Ye’s group is also trying to lower the age and stage of diagnosis of the disease. He asserts that while only 5 percent of U.S. cases involve the cancer having spread beyond the prostate when first caught, that number leaps to 60 percent in China. One big reason: PSA tests, the screening tool that has long been widely applied in the U.S., only started popping up in China three years ago and is still a relative rarity in primary care, especially outside of private hospitals in major cities. (The practice of routine PSA screening has been under fire in the U.S. in recent years because it has been associated with false positives and overly aggressive treatments that carry a high risk of side effects.)
Public awareness of the disease, and especially of the need to screen for it, remains low in China, complains Ye. “It’s still not seen as one of the greater cancer threats,” he says, adding that the low awareness stands in sharp contrast to the attention being paid among Chinese patients to lung, breast, stomach and intestinal cancer. The problem is exacerbated by a lack of Chinese research into the disease that could otherwise garner publicity.

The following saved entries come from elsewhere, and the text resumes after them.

(** * Carpool front end: the sign-up flow and the dashboard

    A shallow embedding of [SignUpPage], [ProfileForm] and [Dashboard].

    - React state is a record with one field per [useState] cell; a handler
      reads the values its closure captured at render time (the snapshot it
      is given) and writes through the setters.
    - The collaborators (identity provider, bot-check widget, HTTP API,
      router) are not part of the program.  Every call to one of them is
      recorded in a trace of [Effect]s, and what the call answers is an
      argument of the handler (an [Outcome]: the promise resolves or rejects,
      the call returns or throws).
    - A handler runs to completion before the next event is dispatched;
      console output is not recorded. *)

From Stdlib Require Import String Ascii List Bool Arith Lia.
Import ListNotations.
Local Open Scope string_scope.
Local Open Scope list_scope.

Set Implicit Arguments.

(** ** JavaScript values, errors and completions *)

Module Js.

(** A number is kept through the two observations the program makes of
    one: its truthiness ([0], [-0] and [NaN] are falsy) and the text
    [ToString] gives for it. *)
Record JsNumber := mkNumber { num_truthy : bool; num_text : string }.

(** What [response.json()] can resolve to. An object is the list of its own
    properties, each key once. *)
#[warnings="-register-all"]
Inductive JsValue :=
| JUndefined
| JNull
| JBool (b : bool)
| JNum (n : JsNumber)
| JStr (s : string)
| JArr (items : list JsValue)
| JObj (fields : list (string * JsValue)).

(** A thrown [Error] object, observed through [err.message]. *)
Record JsError := mkError { message : string }.

(** How a call ends: it returns (the promise resolves) or it throws (the
    promise rejects). *)
Inductive Outcome (A : Type) :=
| Returns (a : A)
| Throws (e : JsError).
Arguments Throws {A} e.

Definition nonempty (s : string) : bool :=
  match s with EmptyString => false | String _ _ => true end.
Lemma release_envelope_is_linear_witness :
  ∃ init self,
    Instrument_init [1] (Some [1]) 1 1 (Qc_of_Z 4) 3 = inr init
    ∧ self = run taylor_sin approx_pi
               [KeyPress "a"; Turn; Turn; KeyRelease "a"; Turn] init
    ∧ pressed_keys self = ∅
    ∧ releasing_keys self = {["a" := mkNote (1 * Q2Qc 261.63) (Q2Qc 0.25)]}
    ∧ 0 < Q2Qc 0.25
    ∧ n_attack_samples self ≠ 0
    ∧ length (time_chunk self) = chunk_size self
    ∧ time_chunk self !! 2%nat = Some (1 / 2)
    ∧ Q2Qc 0.25
      - Qc_of_nat 2 * (envelope_step self / Qc_of_nat (chunk_size self)) < 0
    ∧ ∃ c self',
        emit_sound_turn taylor_sin approx_pi self = Returns (Some c) self'
        ∧ c !! 2%nat
          = Some (closed_form_wave taylor_sin approx_pi (harmonics self)
                    (amps self) (1 * Q2Qc 261.63) (1 / 2 + time_offset self)
                  * (Q2Qc 0.25
                     - Qc_of_nat 2
                       * (envelope_step self / Qc_of_nat (chunk_size self)))).
Proof.
  eexists _, _. split; [reflexivity|]. split; [reflexivity|].
  match goal with |- pressed_keys ?s = _ ∧ _ => set (self := s) end.
  assert (Hp : pressed_keys self = ∅) by by_compute.
  assert (Hr : releasing_keys self
               = {["a" := mkNote (1 * Q2Qc 261.63) (Q2Qc 0.25)]})
    by by_compute.
  assert (Ha : 0 < Q2Qc 0.25) by by_compute.
  assert (Hn : n_attack_samples self ≠ 0) by by_compute.
  assert (Hlen : length (time_chunk self) = chunk_size self) by reflexivity.
  assert (Ht : time_chunk self !! 2%nat = Some (1 / 2)) by by_compute.
  split; [exact Hp|]. split; [exact Hr|]. split; [exact Ha|].
  split; [exact Hn|]. split; [exact Hlen|]. split; [exact Ht|].
  split; [by_compute|].
  exact (release_envelope_is_linear taylor_sin approx_pi self "a" _ _ 2 _
           Hp Hr Ha Hn Hlen Ht).
Defined.

(** ** The listener callbacks *)

(** X17.  The set of held keys shields the instrument from the repeated
    press events of a key kept down: after [on_press] the key is in the
    set, a second [on_press] of it returns nothing and leaves the session,
    instrument included, exactly as it is, and [on_release] takes the key
    out of the set again. *)
Theorem on_press_held_key (key : pynput_key) (s : session) :
  key ∈ pressed (on_press key s).2
  ∧ on_press key (on_press key s).2 = (None, (on_press key s).2)
  ∧ key ∉ pressed (on_release key (on_press key s).2).
Proof.
  assert (Hin : key ∈ pressed (on_press key s).2).
  { unfold on_press. destruct (decide (key ∈ pressed s)); [done|].
    destruct (key_char key); [destruct (key_press _ _)|]; cbn; set_solver. }
  split; [done|]. split.
  - unfold on_press at 1. by rewrite decide_True.
  - unfold on_release.
    destruct (key_char key); cbn;
      intros [_ Hn]%elem_of_difference; apply Hn; by apply elem_of_singleton.
Qed.

(** X18.  [on_press] returns [False], which stops the listener, for one
    event only: the special key named ['ctrl'] when it is not already
    held.  No character key stops the listener, whatever [key_press] does
    with it, and [on_press] never returns [True]. *)
Theorem on_press_stops_on_ctrl (key : pynput_key) (s : session) :
  ((on_press key s).1 = Some false ↔ key = Key "ctrl" ∧ key ∉ pressed s)
  ∧ (on_press key s).1 ≠ Some true.
Proof.
  unfold on_press. destruct (decide (key ∈ pressed s)) as [Hin|Hout].
  - cbn. split; [|done]. split; [done|]. by intros [_ ?].
  - destruct key as [char|name]; cbn.
    + destruct (key_press char (instrument s)); cbn;
        (split; [|done]); (split; [done|]); by intros [[=] _].
    + unfold ctrl_check. cbn. destruct (String.eqb_spec name "ctrl") as [->|Hne].
      * split; [|done]. by split.
      * split; [|done]. split; [done|]. intros [[= ->] _]. done.
Qed.
Lemma axis_metric_aligned (r : Rot) : axis_metric r r = vzero.
Proof. apply v3_ext; unfold axis_metric; simpl; ring. Qed.

Lemma hover_response_witness :
  fst (response rigid_xdot_xddot 0 hover_state
         (init (hover_model eye) axis_metric thrust_project_z hover_ref))
  = Ok (out 9.81 vzero).
Proof.
  exact (hover_response rigid_xdot_xddot axis_metric eye 0
           rigid_xdot_xddot_rest axis_metric_aligned).
Defined.

(** ** The learning controller *)

Lemma vsub_vzero (a : V3) : vsub a vzero = a.
Proof. apply v3_ext; simpl; ring. Qed.

Lemma mat_vec_mzero (v : V3) : mat_vec mzero v = vzero.
Proof. apply v3_ext; unfold mat_vec, mzero, diag, dot; simpl; ring. Qed.

Lemma vadd_vzero : vadd vzero vzero = vzero.
Proof. apply v3_ext; simpl; ring. Qed.

Lemma apply_column_stack_e1 (a b c : V3) : apply (column_stack a b c) e1 = a.
Proof. apply v3_ext; unfold apply, mat_vec, column_stack, dot; simpl; ring. Qed.

Lemma apply_column_stack_e2 (a b c : V3) : apply (column_stack a b c) e2 = b.
Proof. apply v3_ext; unfold apply, mat_vec, column_stack, dot; simpl; ring. Qed.

Lemma norm_nonzero_vec (a : V3) : norm a <> 0 -> a <> vzero.
Proof. intros H E. apply H. rewrite E. apply norm_vzero. Qed.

To promote more China-focused research into the disease, Ye established — and now heads — the Urological Chinese Oncology Group (UCOG), a national working group based at FUSCC that includes urological oncologists and other experts from more than 30 hospitals and medical institutions throughout China. Among the group’s efforts is a program to develop a robotic-surgery approach to prostate-cancer biopsies, which may roll out to Chinese hospitals as soon as 2019.
Ye has also worked to develop a multi-disciplinary-team approach to prostate cancer, combining specialists in surgery, radiotherapy, chemotherapy and even traditional Chinese medicine, as well as therapists focused on supporting patients’ post-treatment quality of life. He’s also been pushing for more funding for both research and treatment-cost-coverage from the Chinese government — prostate-cancer doesn’t currently qualify for the same level of coverage as other major cancers under the national healthcare-insurance plan. And Ye is forging international support as well, fostering expert exchanges and other connections with eight institutions around the world, including MD Anderson, the Duke University Cancer Institute, France’s Gustave-Roussy Cancer Center, and the Cancer Research Institute at Japan’s Kanazawa University.
But speeding progress of prostate cancer diagnosis and treatment in China will ultimately require more public demand for care. To promote that demand, along with better education and awareness, Ye’s team has hit WeChat and other Chinese social-media channels to get the word out on the disease’s symptoms, the need for more screening and healthier lifestyles that can be preventive to the disease, and to give the public more access to physicians, nurses and other experts who can answer questions. “We still have a long way to go here,” he says.
— Changhong Zhang
Changhong Zhang is a freelance healthcare writer based in Shanghai, China.